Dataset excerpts
● ● ● ● ● ● ●
(** The handler's [fchdir] fails after a failed [chdir]: the process has not
    moved; after a successful [chdir]: it stays in the default directory. *)
Example final_directory_computes :
  let path := Sim.foo_bar in
  let stay :=
    catching (convert_path Sim.rt Sim.os To_windows path Qnil)
             (Sim.start [0; Sim.ENOENT; Sim.EACCES]) in
  let moved :=
    catching (convert_path Sim.rt Sim.os To_windows path Qnil)
             (Sim.start [0; 0; Sim.EACCES]) in
  k_cwd (w_kernel (snd stay)) = bytes "/home/u" /\
  k_cwd (w_kernel (snd moved)) = bytes "/tmp/".
Proof. vm_compute. split; reflexivity. Qed.
Lemma insert_contents_witness :
  let s := {| table := [Del; Pair 99 99; Pair 10 10; Pair 11 11]; items := 3; tombs := 1 |}
    : HashMap nat nat in
  let s' := {| table := [Empty; Empty; Pair 10 10; Pair 99 99; Pair 11 5; Empty; Empty; Empty];
               items := 3; tombs := 0 |} : HashMap nat nat in
  reachable idhash s /\ insert idhash s 11 5 = Ret (s', Some 11) /\
  In (11, 5) (pairs (table s')) /\
  (forall w, In (11, w) (pairs (table s')) -> w = 5) /\
  (forall k' w, k' <> 11 -> In (k', w) (pairs (table s')) <-> In (k', w) (pairs (table s))) /\
  In (11, 11) (pairs (table s)) /\ len s' = len s.
Proof.
  intros s s'. assert (Hins : insert idhash s 11 5 = Ret (s', Some 11)) by reflexivity.
  split; [exact contaminate_state_reach|]. split; [exact Hins|].
  exact (insert_contents idhash s 11 5 s' (Some 11) contaminate_state_reach Hins).
Defined.

Lemma get_contents_witness :
  let s := {| table := [Del; Pair 99 99; Pair 10 10; Pair 11 11]; items := 3; tombs := 1 |}
    : HashMap nat nat in
  let s' := {| table := [Pair 11 11; Empty; Pair 10 10; Pair 99 99]; items := 3; tombs := 0 |}
    : HashMap nat nat in
  reachable idhash s /\ get idhash s 12 = Ret (s', None) /\
  pairs (table s') ≡ₚ pairs (table s) /\ len s' = len s /\
  length (table s') = length (table s) /\ (12 ∉ keys (table s)).
Proof.
  intros s s'. assert (Hg : get idhash s 12 = Ret (s', None)) by reflexivity.
  split; [exact contaminate_state_reach|]. split; [exact Hg|].
  exact (get_contents idhash s 12 s' None contaminate_state_reach Hg).
Defined.

Lemma contains_key_correct_witness :
  let s := {| table := [Del; Pair 99 99; Pair 10 10; Pair 11 11]; items := 3; tombs := 1 |}
    : HashMap nat nat in
  let s' := {| table := [Pair 11 11; Empty; Pair 10 10; Pair 99 99]; items := 3; tombs := 0 |}
    : HashMap nat nat in
  reachable idhash s /\ contains_key idhash s 99 = Ret (s', true) /\
  (true = true <-> 99 ∈ keys (table s)) /\
  pairs (table s') ≡ₚ pairs (table s) /\ len s' = len s.
Proof.
  intros s s'. assert (Hc : contains_key idhash s 99 = Ret (s', true)) by reflexivity.
  split; [exact contaminate_state_reach|]. split; [exact Hc|].
  exact (contains_key_correct idhash s 99 s' true contaminate_state_reach Hc).
Defined.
● ● ● ● ● ● ●
PROBLEM - Your task is to copy each line of the data above that holds "reachable".

REPLY TO THE EXERCISE -
  reachable idhash s /\ insert idhash s 11 5 = Ret (s', Some 11) /\
  reachable idhash s /\ get idhash s 12 = Ret (s', None) /\
  reachable idhash s /\ contains_key idhash s 99 = Ret (s', true) /\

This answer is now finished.